What needs to be done
Using the entries below, write out the line with "ge=1.0, le=5.0) *)", the line with "Record RequestBody : Type := mkBody", and every line in between, exactly as each is written.
---------- Supplied information ----------
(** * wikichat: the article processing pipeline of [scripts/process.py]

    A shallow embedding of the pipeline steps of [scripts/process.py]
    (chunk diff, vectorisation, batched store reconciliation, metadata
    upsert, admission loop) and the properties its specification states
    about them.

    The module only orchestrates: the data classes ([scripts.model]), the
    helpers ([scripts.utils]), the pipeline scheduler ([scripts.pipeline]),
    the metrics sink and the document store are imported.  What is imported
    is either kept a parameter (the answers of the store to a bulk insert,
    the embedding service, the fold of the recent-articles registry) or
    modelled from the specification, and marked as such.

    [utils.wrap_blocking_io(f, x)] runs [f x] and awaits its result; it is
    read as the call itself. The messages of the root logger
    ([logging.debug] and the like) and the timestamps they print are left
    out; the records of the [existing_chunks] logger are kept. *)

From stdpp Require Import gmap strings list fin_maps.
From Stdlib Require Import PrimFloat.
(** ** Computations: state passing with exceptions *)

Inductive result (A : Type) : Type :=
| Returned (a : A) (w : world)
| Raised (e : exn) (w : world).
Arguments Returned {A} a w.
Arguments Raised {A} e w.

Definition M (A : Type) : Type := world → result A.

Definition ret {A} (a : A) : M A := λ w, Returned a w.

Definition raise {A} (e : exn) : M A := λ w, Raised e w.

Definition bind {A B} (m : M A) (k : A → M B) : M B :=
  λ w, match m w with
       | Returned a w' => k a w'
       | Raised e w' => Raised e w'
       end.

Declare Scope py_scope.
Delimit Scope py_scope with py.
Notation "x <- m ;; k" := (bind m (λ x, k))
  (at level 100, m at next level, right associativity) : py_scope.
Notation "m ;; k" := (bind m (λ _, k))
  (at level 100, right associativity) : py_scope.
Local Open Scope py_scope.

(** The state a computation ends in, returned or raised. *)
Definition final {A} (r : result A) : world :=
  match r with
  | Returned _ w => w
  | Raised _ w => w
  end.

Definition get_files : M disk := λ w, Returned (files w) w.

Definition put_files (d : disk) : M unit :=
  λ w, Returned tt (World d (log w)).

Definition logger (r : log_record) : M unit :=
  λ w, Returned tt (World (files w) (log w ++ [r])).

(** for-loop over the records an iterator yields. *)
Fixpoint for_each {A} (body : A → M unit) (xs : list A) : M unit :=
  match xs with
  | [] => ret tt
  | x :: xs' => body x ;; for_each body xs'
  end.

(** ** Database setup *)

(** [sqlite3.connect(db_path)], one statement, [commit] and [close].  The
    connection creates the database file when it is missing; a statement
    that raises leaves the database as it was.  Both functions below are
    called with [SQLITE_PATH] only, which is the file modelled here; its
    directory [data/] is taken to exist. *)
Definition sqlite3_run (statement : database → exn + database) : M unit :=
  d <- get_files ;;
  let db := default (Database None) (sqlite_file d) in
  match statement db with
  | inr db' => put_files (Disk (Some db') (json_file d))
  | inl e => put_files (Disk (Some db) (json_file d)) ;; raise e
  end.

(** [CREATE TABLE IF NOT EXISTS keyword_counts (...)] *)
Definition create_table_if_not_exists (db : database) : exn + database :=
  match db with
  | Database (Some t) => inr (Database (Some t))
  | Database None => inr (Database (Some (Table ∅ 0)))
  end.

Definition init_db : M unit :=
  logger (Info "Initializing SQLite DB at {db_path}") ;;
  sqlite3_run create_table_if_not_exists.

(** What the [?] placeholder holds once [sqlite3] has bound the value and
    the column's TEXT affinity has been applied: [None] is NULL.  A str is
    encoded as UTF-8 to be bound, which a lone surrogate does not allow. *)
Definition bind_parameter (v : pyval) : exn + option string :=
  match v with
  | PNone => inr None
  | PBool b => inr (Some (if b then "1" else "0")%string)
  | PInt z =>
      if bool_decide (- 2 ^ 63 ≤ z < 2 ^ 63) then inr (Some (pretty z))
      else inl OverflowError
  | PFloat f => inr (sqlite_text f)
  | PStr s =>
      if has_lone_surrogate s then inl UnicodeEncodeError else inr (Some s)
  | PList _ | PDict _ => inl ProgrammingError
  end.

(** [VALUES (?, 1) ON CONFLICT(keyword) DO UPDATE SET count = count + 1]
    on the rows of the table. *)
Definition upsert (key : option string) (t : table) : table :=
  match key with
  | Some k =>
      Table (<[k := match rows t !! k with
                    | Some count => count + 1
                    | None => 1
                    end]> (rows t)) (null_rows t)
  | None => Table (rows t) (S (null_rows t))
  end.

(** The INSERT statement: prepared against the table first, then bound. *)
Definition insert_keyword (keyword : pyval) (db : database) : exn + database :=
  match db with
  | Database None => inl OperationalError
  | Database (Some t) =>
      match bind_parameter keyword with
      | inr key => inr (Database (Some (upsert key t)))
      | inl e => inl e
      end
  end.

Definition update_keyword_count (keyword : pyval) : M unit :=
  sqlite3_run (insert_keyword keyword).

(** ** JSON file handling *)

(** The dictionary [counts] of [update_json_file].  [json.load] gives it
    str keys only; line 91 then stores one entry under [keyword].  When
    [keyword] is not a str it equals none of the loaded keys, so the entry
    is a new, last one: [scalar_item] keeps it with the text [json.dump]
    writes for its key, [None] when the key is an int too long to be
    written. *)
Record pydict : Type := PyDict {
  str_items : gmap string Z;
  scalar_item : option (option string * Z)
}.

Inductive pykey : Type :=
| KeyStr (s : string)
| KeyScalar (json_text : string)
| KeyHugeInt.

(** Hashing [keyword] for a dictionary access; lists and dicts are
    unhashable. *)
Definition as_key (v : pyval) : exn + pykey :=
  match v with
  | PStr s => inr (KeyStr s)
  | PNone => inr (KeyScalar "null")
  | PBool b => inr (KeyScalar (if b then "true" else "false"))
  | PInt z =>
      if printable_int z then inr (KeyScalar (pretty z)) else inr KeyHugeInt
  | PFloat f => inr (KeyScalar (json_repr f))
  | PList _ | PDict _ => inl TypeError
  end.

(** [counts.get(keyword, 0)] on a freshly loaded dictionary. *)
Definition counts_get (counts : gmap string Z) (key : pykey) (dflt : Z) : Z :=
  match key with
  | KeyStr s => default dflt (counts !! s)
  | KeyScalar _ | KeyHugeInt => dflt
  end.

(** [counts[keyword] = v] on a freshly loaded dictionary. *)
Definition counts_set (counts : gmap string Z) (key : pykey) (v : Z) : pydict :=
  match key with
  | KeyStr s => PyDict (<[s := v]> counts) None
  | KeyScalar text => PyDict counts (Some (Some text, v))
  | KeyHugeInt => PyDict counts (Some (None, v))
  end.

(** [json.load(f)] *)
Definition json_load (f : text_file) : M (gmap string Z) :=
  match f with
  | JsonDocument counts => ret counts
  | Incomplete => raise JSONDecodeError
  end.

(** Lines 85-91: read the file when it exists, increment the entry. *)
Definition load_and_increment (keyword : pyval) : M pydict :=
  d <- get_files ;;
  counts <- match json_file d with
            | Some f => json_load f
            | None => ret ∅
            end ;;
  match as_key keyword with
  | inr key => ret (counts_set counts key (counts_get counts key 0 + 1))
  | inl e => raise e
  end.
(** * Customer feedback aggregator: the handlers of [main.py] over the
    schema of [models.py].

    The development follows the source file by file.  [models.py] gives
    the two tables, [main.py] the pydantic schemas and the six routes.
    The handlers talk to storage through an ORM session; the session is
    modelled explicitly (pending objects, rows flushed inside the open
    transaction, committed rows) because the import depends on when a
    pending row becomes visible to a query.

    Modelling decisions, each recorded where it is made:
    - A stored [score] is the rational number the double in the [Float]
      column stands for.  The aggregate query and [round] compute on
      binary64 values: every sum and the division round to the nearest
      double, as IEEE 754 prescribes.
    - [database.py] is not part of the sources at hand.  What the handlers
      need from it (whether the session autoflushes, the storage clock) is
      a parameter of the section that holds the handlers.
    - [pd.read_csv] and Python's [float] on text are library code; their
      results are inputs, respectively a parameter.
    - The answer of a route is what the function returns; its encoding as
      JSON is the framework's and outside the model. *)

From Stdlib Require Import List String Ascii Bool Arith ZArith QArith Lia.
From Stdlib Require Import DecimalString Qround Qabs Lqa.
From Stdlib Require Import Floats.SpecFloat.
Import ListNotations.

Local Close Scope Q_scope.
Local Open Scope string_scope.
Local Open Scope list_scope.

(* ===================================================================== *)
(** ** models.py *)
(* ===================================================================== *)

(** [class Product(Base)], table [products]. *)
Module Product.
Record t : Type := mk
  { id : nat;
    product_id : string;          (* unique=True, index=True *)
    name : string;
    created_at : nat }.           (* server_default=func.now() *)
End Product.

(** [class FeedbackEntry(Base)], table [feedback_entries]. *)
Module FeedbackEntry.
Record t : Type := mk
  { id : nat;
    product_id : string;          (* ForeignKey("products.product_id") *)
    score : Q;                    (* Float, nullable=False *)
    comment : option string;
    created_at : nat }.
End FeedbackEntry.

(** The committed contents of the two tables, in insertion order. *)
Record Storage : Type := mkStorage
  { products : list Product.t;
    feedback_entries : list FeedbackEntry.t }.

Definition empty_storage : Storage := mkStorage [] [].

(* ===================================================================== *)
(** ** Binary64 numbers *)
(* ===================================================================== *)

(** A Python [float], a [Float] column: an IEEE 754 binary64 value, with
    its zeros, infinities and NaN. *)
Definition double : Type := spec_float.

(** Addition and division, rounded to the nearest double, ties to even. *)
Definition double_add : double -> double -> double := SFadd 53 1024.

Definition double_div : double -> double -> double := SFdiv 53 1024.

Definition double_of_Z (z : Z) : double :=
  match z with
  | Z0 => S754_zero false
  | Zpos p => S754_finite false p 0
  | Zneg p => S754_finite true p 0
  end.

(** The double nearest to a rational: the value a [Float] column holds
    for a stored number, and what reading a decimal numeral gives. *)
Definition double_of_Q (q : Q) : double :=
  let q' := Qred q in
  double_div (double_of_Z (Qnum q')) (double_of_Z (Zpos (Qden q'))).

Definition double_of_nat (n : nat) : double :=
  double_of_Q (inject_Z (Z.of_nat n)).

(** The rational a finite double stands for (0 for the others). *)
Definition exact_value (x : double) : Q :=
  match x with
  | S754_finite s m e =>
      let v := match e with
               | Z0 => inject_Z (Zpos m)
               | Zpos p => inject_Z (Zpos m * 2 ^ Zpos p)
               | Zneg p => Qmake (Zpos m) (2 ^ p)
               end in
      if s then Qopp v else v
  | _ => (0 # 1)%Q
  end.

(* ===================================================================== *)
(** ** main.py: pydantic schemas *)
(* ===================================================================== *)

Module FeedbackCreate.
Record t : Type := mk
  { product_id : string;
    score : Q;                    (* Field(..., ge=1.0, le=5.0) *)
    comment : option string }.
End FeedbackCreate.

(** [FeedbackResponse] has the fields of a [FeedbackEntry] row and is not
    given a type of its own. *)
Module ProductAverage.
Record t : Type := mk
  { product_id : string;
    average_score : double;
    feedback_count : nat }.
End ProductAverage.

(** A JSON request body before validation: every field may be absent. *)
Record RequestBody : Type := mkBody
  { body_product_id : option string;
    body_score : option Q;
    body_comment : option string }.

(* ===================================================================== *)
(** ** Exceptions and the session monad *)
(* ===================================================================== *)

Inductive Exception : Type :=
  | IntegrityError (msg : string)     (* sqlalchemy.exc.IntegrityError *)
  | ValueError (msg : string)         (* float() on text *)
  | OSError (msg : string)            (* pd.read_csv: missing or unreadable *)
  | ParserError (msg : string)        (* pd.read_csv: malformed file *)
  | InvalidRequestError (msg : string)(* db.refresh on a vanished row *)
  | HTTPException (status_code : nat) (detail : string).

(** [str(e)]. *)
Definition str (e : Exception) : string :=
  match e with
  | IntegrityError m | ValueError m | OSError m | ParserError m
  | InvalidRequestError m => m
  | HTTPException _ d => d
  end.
----------
Answer to this task
    score : Q;                    (* Field(..., ge=1.0, le=5.0) *)
    comment : option string }.
End FeedbackCreate.

(** [FeedbackResponse] has the fields of a [FeedbackEntry] row and is not
    given a type of its own. *)
Module ProductAverage.
Record t : Type := mk
  { product_id : string;
    average_score : double;
    feedback_count : nat }.
End ProductAverage.

(** A JSON request body before validation: every field may be absent. *)
Record RequestBody : Type := mkBody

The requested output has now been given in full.